Laboratory for the Study of Molecular Biointerfaces, Department of Oral Histology and Developmental Biology, Program of Cell and Developmental Biology, School of Dentistry and Dental Research Institute, Seoul National University, Seoul 110-749, Republic of Korea.
Biomaterials. 2012 Apr;33(10):2902-15. doi: 10.1016/j.biomaterials.2011.12.051. Epub 2012 Jan 13.
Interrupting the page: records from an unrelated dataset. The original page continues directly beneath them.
Lemma no_space_underscore_runs (b : bool) (s : string) :
  no_space (underscore_runs b s) = true.
Proof.
  revert b. induction s as [|c s IH]; intros b; [reflexivity|].
  simpl. destruct (is_space c) eqn:E.
  - destruct b; [apply IH|]. unfold no_space in *. simpl. apply IH.
  - unfold no_space in *. simpl. rewrite E. apply IH.
Qed.

Lemma no_space_toLowerCase (s : string) :
  no_space (toLowerCase s) = no_space s.
Proof.
  unfold no_space, toLowerCase. induction s as [|c s IH]; [reflexivity|].
  simpl. now rewrite lower_char_space, IH.
Qed.

Lemma underscore_runs_toLowerCase (b : bool) (s : string) :
  underscore_runs b (toLowerCase s) = toLowerCase (underscore_runs b s).
Proof.
  revert b. unfold toLowerCase.
  induction s as [|c s IH]; intros b; [reflexivity|].
  simpl. rewrite lower_char_space. destruct (is_space c).
  - destruct b; [apply IH|]. simpl. now rewrite IH.
  - simpl. now rewrite IH.
Qed.

(** X11. The header transformation yields a normal form: its result has
    no white space and no upper-case letter, transforming it again
    changes nothing, and neither does the lower-casing and trimming the
    column reconciler applies before it compares a header with the
    aliases. Headers that differ only in letter case or in surrounding
    white space are transformed alike. *)
Theorem transformHeader_normal_form (header : string) :
  let h := transformHeader header in
  no_space h = true
  /\ no_upper h = true
  /\ transformHeader h = h
  /\ trim (toLowerCase h) = h
  /\ transformHeader (toLowerCase header) = h
  /\ transformHeader (trim header) = h.
Proof.
  intros h.
  assert (Hs : no_space h = true).
  { unfold h, transformHeader.
    rewrite no_space_toLowerCase. apply no_space_underscore_runs. }
  assert (Hu : no_upper h = true) by apply no_upper_toLowerCase.
  split; [exact Hs|]. split; [exact Hu|].
  destruct (no_space_fixed h Hs) as (_ & _ & H3).
  repeat split.
  - unfold transformHeader at 1.
    now rewrite (no_space_trim h Hs), H3, (no_upper_fixed h Hu).
  - now rewrite (no_upper_fixed h Hu), (no_space_trim h Hs).
  - unfold h, transformHeader.
    now rewrite trim_toLowerCase, underscore_runs_toLowerCase,
      toLowerCase_twice.
  - unfold h, transformHeader. now rewrite trim_twice.
Qed.

Section Cleaning.
Variable Number_toString : num -> string.

Lemma cleanString_VStr (s : string) :
  cleanString Number_toString (VStr s) = toLowerCase (trim s).
Proof.
  unfold cleanString. simpl.
  destruct (String.eqb_spec s "") as [->|]; reflexivity.
Qed.
(** C4, as stated, fails: at the recipients A, B, C of the claim the
    [errors] of the reconciled result are what [grouping.items()] returns,
    a sequence of pairs, and no dictionary: neither the dictionary that
    maps "NotRegistered" to the list [A, C] nor any other. *)
Lemma reconcile_errors_not_a_mapping :
  exists result,
    handleJSONResponse
      (response_of ∅
         [VDict {[ "error" := VStr "NotRegistered" ]};
          VDict {[ "message_id" := VStr "0:b" ]};
          VDict {[ "error" := VStr "NotRegistered" ]}])
      {[ "registration_ids" := VList [VStr "A"; VStr "B"; VStr "C"] ]} =
      Return result /\
    result !! "errors" =
      Some (Items [(VStr "NotRegistered", [VStr "A"; VStr "C"])]) /\
    result !! "errors" <>
      Some (Mapping [(VStr "NotRegistered", VList [VStr "A"; VStr "C"])]) /\
    forall d, result !! "errors" <> Some (Mapping d).
Proof.
  exists {[ "errors" := Items [(VStr "NotRegistered", [VStr "A"; VStr "C"])];
            "success" := Mapping [(VStr "B", VStr "0:b")] ]}.
  split; [vm_compute; reflexivity|].
  assert (Herr : ({[ "errors" :=
                       Items [(VStr "NotRegistered", [VStr "A"; VStr "C"])];
                     "success" := Mapping [(VStr "B", VStr "0:b")] ]}
                  : gmap string Group) !! "errors" =
                 Some (Items [(VStr "NotRegistered", [VStr "A"; VStr "C"])]))
    by reflexivity.
  rewrite Herr. split; [done|]. split; [discriminate|]. intros d. discriminate.
Qed.
(** C6: the recipients and the result entries are paired by position up
    to the length of the shorter sequence.  Whatever the two lengths, and
    in particular when they differ, each grouping, and the whole reconciled
    result of a send addressed by [registration_ids], is the one obtained
    from the two sequences cut to that length; no error is raised on
    account of the lengths: with hashable recipients and well-formed
    entries the reconciliation returns a result.  The pairing is the one by
    position. A recipient is listed under a reason exactly when it stands
    at a position whose entry carries an equal reason. Every binding of
    [success] and of [canonical] comes from a recipient and the entry at
    one same position, and every recipient whose entry carries the value is
    bound. With recipients that are all different, the recipient at
    position [i] is bound to what the entry at position [i] carries, and to
    nothing when that entry carries none or when there is no entry at this
    position. So a recipient without an entry at its position and an entry
    without a recipient at its position leave no trace in the result. *)
Theorem reconcile_truncates `{KeyOrder} :
  (forall (other : gmap string PyVal) (ids entries : list PyVal) key,
     let n := min (length ids) (length entries) in
     groupResponseResult (response_of other entries) (VList ids) key =
     groupResponseResult (response_of other (take n entries))
       (VList (take n ids)) key) /\
  (forall (kwargs other : gmap string PyVal) (ids entries : list PyVal),
     kwargs !! "registration_ids" = Some (VList ids) ->
     kwargs !! "to" = None ->
     let n := min (length ids) (length entries) in
     handleJSONResponse (response_of other entries) kwargs =
     handleJSONResponse (response_of other (take n entries))
       (<["registration_ids" := VList (take n ids)]> kwargs)) /\
  (forall (kwargs other : gmap string PyVal) (ids entries : list PyVal),
     kwargs !! "registration_ids" = Some (VList ids) ->
     kwargs !! "to" = None ->
     forallb hashable ids = true ->
     forallb entry_ok entries = true ->
     exists result,
       handleJSONResponse (response_of other entries) kwargs =
         Return result) /\
  (forall (kwargs other : gmap string PyVal) (ids entries : list PyVal),
     kwargs !! "registration_ids" = Some (VList ids) ->
     kwargs !! "to" = None ->
     forallb hashable ids = true ->
     forallb entry_ok entries = true ->
     exists result,
       handleJSONResponse (response_of other entries) kwargs =
         Return result /\
       (forall r reason,
          in_error_group result r reason <->
          exists i e reason0,
            ids !! i = Some r /\ entries !! i = Some e /\
            entry_get "error" e = Some reason0 /\
            key_eqb reason0 reason = true) /\
       forall name key,
         (name, key) ∈ [("success", "message_id");
                        ("canonical", "registration_id")] ->
         (forall r v, group_lookup name result r = Some v ->
            exists i r0 e,
              ids !! i = Some r0 /\ key_eqb r0 r = true /\
              entries !! i = Some e /\ entry_get key e = Some v) /\
         (forall i r e v,
            ids !! i = Some r -> entries !! i = Some e ->
            entry_get key e = Some v ->
            is_Some (group_lookup name result r)) /\
         (distinct_keys ids ->
          forall i r, ids !! i = Some r ->
            group_lookup name result r = entries !! i ≫= entry_get key)).
Proof.
  assert (Hgroup : forall (other : gmap string PyVal) ids entries key,
    groupResponseResult (response_of other entries) (VList ids) key =
    groupResponseResult
      (response_of other (take (min (length ids) (length entries)) entries))
      (VList (take (min (length ids) (length entries)) ids)) key).
  { intros other ids entries key. rewrite !groupResponseResult_lists.
    by rewrite (zip_truncate ids entries) at 1. }
  split; [exact Hgroup|split; [|split]].
  - intros kwargs other ids entries Hids Hto n.
    rewrite !handleJSONResponse_unfold.
    rewrite (recipients_given kwargs (VList ids)) by done.
    rewrite (recipients_given _ (VList (take n ids)))
      by (by rewrite ?lookup_insert_eq, ?lookup_insert_ne).
    by rewrite !(Hgroup other ids entries).
  - intros kwargs other ids entries Hids Hto Hh Hok.
    rewrite handleJSONResponse_unfold.
    rewrite (recipients_given kwargs (VList ids)) by done.
    rewrite groupResponseResult_error
      by auto using entry_ok_is_dict, pairs_with_error_hashable.
    rewrite !groupResponseResult_mapping
      by first [done | by apply entry_ok_is_dict | repeat constructor].
    by eexists.
  - intros kwargs other ids entries Hids Hto Hh Hok.
    rewrite handleJSONResponse_unfold.
    rewrite (recipients_given kwargs (VList ids)) by done.
    set (pairs := pairs_with "error" (zip ids entries)).
    assert (Hhash : forallb hashable (map snd pairs) = true)
      by (by apply pairs_with_error_hashable).
    rewrite groupResponseResult_error by auto using entry_ok_is_dict.
    rewrite !groupResponseResult_mapping
      by first [done | by apply entry_ok_is_dict | repeat constructor].
    fold pairs. eexists. split; [reflexivity|].
    match goal with
    | |- context [assemble ?e ?c ?s] =>
        destruct (assemble_lookup e c s) as (He & Hc & Hs & _);
        set (result := assemble e c s) in *
    end.
    rewrite kept_or_None in He, Hc, Hs. split.
    + intros r reason. split.
      * intros (groups & reason' & rs & Hg & Hin & Heq & Hr).
        rewrite He in Hg. apply or_None_Some in Hg as [= ->].
        apply grouped_In in Hin as [_ ->].
        apply recipients_with_In in Hr as (v & Hv & Hrv).
        apply pairs_with_In in Hv as (i & e & Hi & He' & Hget).
        exists i, e, v. repeat split; try done.
        apply (key_eqb_trans v reason' reason); [|done].
        by rewrite key_eqb_sym.
      * intros (i & e & reason0 & Hi & He' & Hget & Heq).
        assert (Hpair : In (r, reason0) pairs)
          by (apply pairs_with_In; by exists i, e).
        assert (Hr0 : In reason0 (map snd pairs))
          by (apply in_map_iff; by exists (r, reason0)).
        destruct (first_seen_covers (map snd pairs) reason0 Hr0)
          as (reason' & Hin' & Heq').
        { by apply (proj1 (forallb_forall _ _) Hhash). }
        assert (Hgin : In (reason', recipients_with reason' pairs)
                         (grouped pairs)) by (by apply grouped_In).
        exists (grouped pairs), reason', (recipients_with reason' pairs).
        repeat split.
        -- rewrite He. by apply (or_None_Items_In _ _ Hgin).
        -- done.
        -- by apply (key_eqb_trans reason' reason0 reason).
        -- apply recipients_with_In. by exists reason0.
    + assert (Hmap : forall name key,
        result !! name =
          or_None (Mapping
            (dict_writes (pairs_with key (zip ids entries)) [])) ->
        (forall r v, group_lookup name result r = Some v ->
           exists i r0 e,
             ids !! i = Some r0 /\ key_eqb r0 r = true /\
             entries !! i = Some e /\ entry_get key e = Some v) /\
        (forall i r e v,
           ids !! i = Some r -> entries !! i = Some e ->
           entry_get key e = Some v ->
           is_Some (group_lookup name result r)) /\
        (distinct_keys ids ->
         forall i r, ids !! i = Some r ->
           group_lookup name result r = entries !! i ≫= entry_get key)).
      { intros name key Hname. split; [|split].
        - intros r v Hl. rewrite (group_lookup_or_None _ _ _ _ Hname) in Hl.
          rewrite dict_writes_lookup in Hl.
          destruct (dict_lookup r (rev (pairs_with key (zip ids entries))))
            as [v0|] eqn:Hrev; [|done].
          injection Hl as ->.
          apply dict_lookup_In in Hrev as (r0 & Hin & Heq).
          apply in_rev, pairs_with_In in Hin as (i & e & Hi & He' & Hget).
          by exists i, r0, e.
        - intros i r e v Hi He' Hget.
          rewrite (group_lookup_or_None _ _ _ _ Hname).
          apply dict_writes_covers. right.
          apply key_in_self; [by apply pairs_with_hashable_keys|].
          apply in_map_iff. exists (r, v). split; [done|].
          apply pairs_with_In. by exists i, e.
        - intros Hd i r Hi. rewrite (group_lookup_or_None _ _ _ _ Hname).
          rewrite dict_writes_distinct by (by apply pairs_with_distinct).
          by apply dict_lookup_pairs_with. }
      intros name key Hin.
      apply elem_of_cons in Hin as [[= -> ->]|Hin]; [by apply Hmap|].
      apply elem_of_cons in Hin as [[= -> ->]|Hin]; [by apply Hmap|].
      by apply elem_of_nil in Hin.
Qed.
(** The buffered sample goes to an encoder that was just configured: one
    unit is pending afterwards, and the task does not yield. *)
Lemma audioTaskStart_effect ctx s :
  yields (trace (snd (audioTaskStart ctx s))) = yields (trace s) /\
  (audioQueue (snd (audioTaskStart ctx s)) <= S (audioQueue s))%nat /\
  videoQueue (snd (audioTaskStart ctx s)) = videoQueue s.
Proof.
  unfold audioTaskStart, when.
  destruct (audioTaskRuns ctx); [| cbn; auto].
  erewrite bind_ok by reflexivity.
  destruct (bufferedAudio s) as [data |]; [| cbn; auto].
  unfold encodeAudio.
  erewrite bind_ok by reflexivity.
  match goal with
  | |- context [bind (updateProgress ?d ?ts) _ ?s1] =>
      destruct (updateProgress_effect d ts s1)
        as (s2 & middle & Hrun & Htrace & Hyields & Hvq & Haq);
      rewrite (bind_ok _ _ _ _ _ Hrun)
  end.
  cbn [trace videoQueue audioQueue withTrace withAudioQueue] in *.
  unfold bind, emit, modify.
  cbn [fst snd trace videoQueue audioQueue withTrace withBufferedAudio].
  rewrite Htrace, Hvq, Haq, !yields_app, Hyields. cbn [yields flat_map app].
  rewrite !app_nil_r. auto.
Qed.

(** The timer and the encoders never make a task yield. *)
Lemma handleEvent_quiet ctx tasks e s :
  match e with
  | VideoRead _ => True
  | AudioRead _ => True
  | _ => yields (trace (snd (handleEvent ctx tasks e s))) = yields (trace s)
  end.
Proof.
  destruct e as [frame | data | clock | |]; try exact I; try reflexivity.
  unfold handleEvent, when.
  erewrite bind_ok by reflexivity.
  destruct (progressTimer s); [| reflexivity].
  erewrite bind_ok by reflexivity.
  match goal with
  | |- context [updateProgress ?d ?ts ?s1] =>
      destruct (updateProgress_effect d ts s1)
        as (s2 & middle & Hrun & Htrace & Hyields & _);
      rewrite Hrun
  end.
  cbn [snd trace withCurrentTime] in *.
  rewrite Htrace, yields_app, Hyields. apply app_nil_r.
Qed.

(** When negotiation fails after the first audio sample was buffered, the
    sample is still held when the run returns: nothing released it. *)
Example buffered_sample_kept :
  fst (runConversion (balancedStandard true) audioThenNoEncoder (initialSt None))
  = Failed "H.264 encoding is not supported in this browser." /\
  bufferedAudio (snd (runConversion (balancedStandard true) audioThenNoEncoder
                        (initialSt None)))
  = Some (sample 0 48000 2 0) /\
  audioReleases (trace (snd (runConversion (balancedStandard true) audioThenNoEncoder
                               (initialSt None))))
  = [].
Proof. repeat split. Qed.

Ltac idle_leaf :=
  let s := fresh "s" in
  let H := fresh "H" in
  intros s H; exact H.

(** No unit is submitted before the encode tasks are launched. *)
Lemma idle_beforeEncode cfg env : inv idle (beforeEncode cfg env).
Proof.
  unfold beforeEncode. unfold_phases. unfold setProgress.
  inv_auto fail idle_leaf.
Qed.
The proliferation of anchorage-dependent cells of mesenchymal origin requires the attachment of the cells to substrates. Thus, cells that are poorly attached to substrates exhibit retarded cell cycle progression or apoptotic death. A major disadvantage of most polymers used in tissue engineering is their hydrophobicity; hydrophobic surfaces do not allow cells to attach firmly and, therefore, do not allow normal proliferation rates. In this study, we investigated the molecular mechanism underlying the reduced proliferation rate of cells that are poorly attached to substrates. There was an inverse relationship between the activity of the small GTPase RhoA (RhoA) and the cell proliferation rate. RhoA activity correlated inversely with the strength of cell adhesion to the substrates. The high RhoA activity in the cells poorly attached to substrates caused an increase in the activity of Rho-associated kinase (ROCK), a well-known effector of RhoA that upregulated the activity of phosphatase and tensin homolog (PTEN). The resulting activated PTEN downregulated Akt activity, which is essential for cell proliferation. Thus, the cells that were poorly attached to substrates showed low levels of cell proliferation because the RhoA-ROCK-PTEN pathway was hyperactive. In addition, RhoA activity seemed to be related to focal adhesion kinase (FAK) activity. Weak FAK activity in these poorly attached cells failed to downregulate the high RhoA activity that restrained cell proliferation. Interestingly, reducing the expression of any component of the RhoA-ROCK-PTEN pathway rescued the proliferation rate without physico-chemical surface modifications. Based on these results, we suggest that the RhoA-ROCK-PTEN pathway acts as a molecular switch to control cell proliferation and determine anchorage dependence. In cells that are poorly attached to substrates, its inhibition is sufficient to restore cell proliferation without the need for physico-chemical modification of the material surface.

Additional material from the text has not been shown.